(** * Marketing-mix models of [Mongine/analysis_util_01.py]

    A shallow embedding of the classes [MMM], [MMMChannelsStraight],
    [MMMChannelsStraightConfounder] and [MMMFbGoogleMetrics]: the scaling
    step of the constructor, the model graphs built by [define_model], the
    bookkeeping of fitted parameter names, and the back-scaling of posterior
    draws.

    Numbers.  The program computes with floating-point columns.  The
    embedding keeps the shape of that arithmetic (a division by zero yields
    an infinity or a not-a-number and never raises; a missing value is
    skipped by [median]) and replaces the finite floats by exact rationals
    [Qc], so no rounding and no signed zero is modelled.

    Graphs.  A model graph is recorded as the program declares it: the
    named nodes in declaration order.  The modelling library has two
    reactions to a not-a-number in an array it is handed.  [pm.Data]
    refuses the array and raises; this is modelled.  For an [observed=]
    array the library returns and adds variables of its own for the
    missing entries; these are not part of the record, so statements
    about the random variables of a graph are made for observed arrays
    without a not-a-number. *)

From Stdlib Require Import QArith Qcanon.
From stdpp Require Import gmap strings list fin_maps numbers.
Lemma domain_unwraps_body_witness :
  (exists r w',
      getItems (setServiceBridge
                  (Some (bridgeResolving
                           (JObj [("data", JStr "items"); ("count", JNum 1)])))
                  (initialWorld quietNetwork)) = (Ok r, w') /\
      success r = true /\ data r = Some (JStr "items")) /\
  (exists r w',
      getItems (setServiceBridge (Some (bridgeResolving JNull))
                  (initialWorld quietNetwork)) = (Ok r, w') /\
      success r = false /\ data r = None) /\
  (exists r w',
      getStatus (setServiceBridge (Some (bridgeResolving JNull))
                   (initialWorld quietNetwork)) = (Ok r, w') /\
      success r = true /\ data r = Some JNull).
Proof.
  split; [|split].
  - destruct (domain_unwraps_body OpGetItems
                (setServiceBridge
                   (Some (bridgeResolving
                            (JObj [("data", JStr "items"); ("count", JNum 1)])))
                   (initialWorld quietNetwork))
                (bridgeResolving (JObj [("data", JStr "items"); ("count", JNum 1)]))
                GET "/api/v1/demo/items" JUndefined
                (JObj [("data", JStr "items"); ("count", JNum 1)]) 7
                eq_refl eq_refl eq_refl eq_refl) as (r & w' & Hr & _ & Hu).
    exists r, w'. split; [exact Hr|exact Hu].
  - destruct (domain_unwraps_body OpGetItems
                (setServiceBridge (Some (bridgeResolving JNull))
                   (initialWorld quietNetwork))
                (bridgeResolving JNull) GET "/api/v1/demo/items" JUndefined JNull 7
                eq_refl eq_refl eq_refl eq_refl) as (r & w' & Hr & _ & Hu).
    exists r, w'. split; [exact Hr|exact Hu].
  - destruct (domain_unwraps_body OpGetStatus
                (setServiceBridge (Some (bridgeResolving JNull))
                   (initialWorld quietNetwork))
                (bridgeResolving JNull) GET "/api/v1/demo/status" JUndefined JNull 7
                eq_refl eq_refl eq_refl eq_refl) as (r & w' & Hr & _ & Hu).
    exists r, w'. split; [exact Hr|exact Hu].
Defined.

Lemma bodyEnvelope_view (op : DomainOp) (raw : JsVal) (s1 e1 s2 e2 : Z) :
  success (bodyEnvelope op raw s1 e1) = success (bodyEnvelope op raw s2 e2) /\
  data (bodyEnvelope op raw s1 e1) = data (bodyEnvelope op raw s2 e2) /\
  error_text (bodyEnvelope op raw s1 e1) = error_text (bodyEnvelope op raw s2 e2).
Proof. unfold bodyEnvelope. destruct (unwrapBody op raw); simpl; auto. Qed.
Lemma remove_underscores_clean (s : string) :
  clean s = true -> Str.remove_underscores s = s.
Proof.
  induction s as [|a s IH]; [reflexivity|]. cbn [clean Str.remove_underscores].
  intros [[_ Ha]%andb_true_iff Hs]%andb_true_iff. rewrite (IH Hs).
  apply negb_true_iff in Ha. by rewrite Ha.
Qed.

Lemma span_digits_app (ds rest : string) :
  all_digits ds = true -> starts_nondigit rest ->
  Str.span_digits (ds +:+ rest) = (ds, rest).
Proof.
  intros Hd Hr. induction ds as [|a ds IH].
  - rewrite StrFacts.app_nil_l. destruct rest as [|b rest]; [reflexivity|].
    cbn [Str.span_digits]. cbn in Hr. by rewrite Hr.
  - cbn [all_digits] in Hd. apply andb_true_iff in Hd as [Ha Hd].
    rewrite StrFacts.app_cons. cbn [Str.span_digits]. by rewrite Ha, (IH Hd).
Qed.

Lemma span_digits_all (ds : string) :
  all_digits ds = true -> Str.span_digits ds = (ds, "").
Proof.
  intros H. rewrite <- (StrFacts.app_nil_r ds) at 1. by apply span_digits_app.
Qed.

Lemma all_digits_zeros (n : nat) : all_digits (Str.zeros n) = true.
Proof. induction n as [|n IH]; [reflexivity|]. cbn [Str.zeros all_digits]. by rewrite IH. Qed.

Lemma all_digits_take (n : nat) (s : string) :
  all_digits s = true -> all_digits (Str.take n s) = true.
Proof.
  revert s; induction n as [|n IH]; intros [|a s] H; try reflexivity.
  cbn [all_digits] in H. apply andb_true_iff in H as [Ha Hs].
  cbn [Str.take all_digits]. by rewrite Ha, IH.
Qed.

Lemma all_digits_drop (n : nat) (s : string) :
  all_digits s = true -> all_digits (Str.drop n s) = true.
Proof.
  revert s; induction n as [|n IH]; intros [|a s] H; try reflexivity; try assumption.
  cbn [all_digits] in H. apply andb_true_iff in H as [Ha Hs].
  cbn [Str.drop]. by apply IH.
Qed.

Lemma of_string_zeros (n : nat) (s : string) :
  of_string (Str.zeros n +:+ s) = of_string s.
Proof.
  unfold of_string. induction n as [|n IH]; [reflexivity|].
  cbn [Str.zeros]. rewrite StrFacts.app_cons. cbn [of_string_acc]. exact IH.
Qed.

Lemma to_string_nonempty (c : N) : exists a s, to_string c = String a s /\ is_digit a = true.
Proof.
  pose proof (DigitsFacts.to_string_spec c) as (Hall & _ & Hlen & _).
  destruct (to_string c) as [|a s]; [simpl in Hlen; lia|].
  cbn [all_digits] in Hall. apply andb_true_iff in Hall as [Ha _]. eauto.
Qed.

Lemma parse_sign_digits (s : string) :
  (exists a s', s = String a s' /\ is_digit a = true) -> parse_sign s = (false, s).
Proof.
  intros (a & s' & -> & Ha). unfold parse_sign.
  destruct (Ascii.eqb_spec a "-") as [->|H1]; [discriminate Ha|].
  destruct (Ascii.eqb_spec a "+") as [->|H2]; [discriminate Ha|].
  destruct a as [[] [] [] [] [] [] [] []]; try reflexivity; congruence.
Qed.

(** The exponent part [str] writes is read back. *)
Lemma parse_exp_signed (z : Z) :
  parse_exp ("E" +:+ Z_to_string_signed z) = Some z.
Proof.
  rewrite StrFacts.app_cons, StrFacts.app_nil_l. cbn [parse_exp Str.lower].
  change (Ascii.eqb _ "e") with true. cbv iota.
  unfold Z_to_string_signed.
  pose proof (DigitsFacts.all_digits_to_string (Z.abs_N z)) as Hd.
  pose proof (DigitsFacts.of_string_to_string (Z.abs_N z)) as Hv.
  destruct (to_string_nonempty (Z.abs_N z)) as (a & t & Et & _).
  destruct (Z.ltb_spec z 0).
  - rewrite StrFacts.app_cons, StrFacts.app_nil_l. cbn [parse_sign].
    rewrite (span_digits_all _ Hd), Et. cbn [Str.is_empty orb negb].
    rewrite <- Et, Hv. f_equal. lia.
  - rewrite StrFacts.app_cons, StrFacts.app_nil_l. cbn [parse_sign].
    rewrite (span_digits_all _ Hd), Et. cbn [Str.is_empty orb negb].
    rewrite <- Et, Hv. f_equal. lia.
Qed.

Lemma starts_nondigit_exp (z : Z) (b : bool) :
  starts_nondigit (if b then "" else "E" +:+ Z_to_string_signed z).
Proof. destruct b; [exact I|]. rewrite StrFacts.app_cons. reflexivity. Qed.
┄┄┄┄┄┄┄┄┄┄┄┄┄┄┄┄┄┄┄┄
Filter the records above and copy every line that contains the word "unfold".

Output
Proof. unfold bodyEnvelope. destruct (unwrapBody op raw); simpl; auto. Qed.
  unfold of_string. induction n as [|n IH]; [reflexivity|].
  intros (a & s' & -> & Ha). unfold parse_sign.
  unfold Z_to_string_signed.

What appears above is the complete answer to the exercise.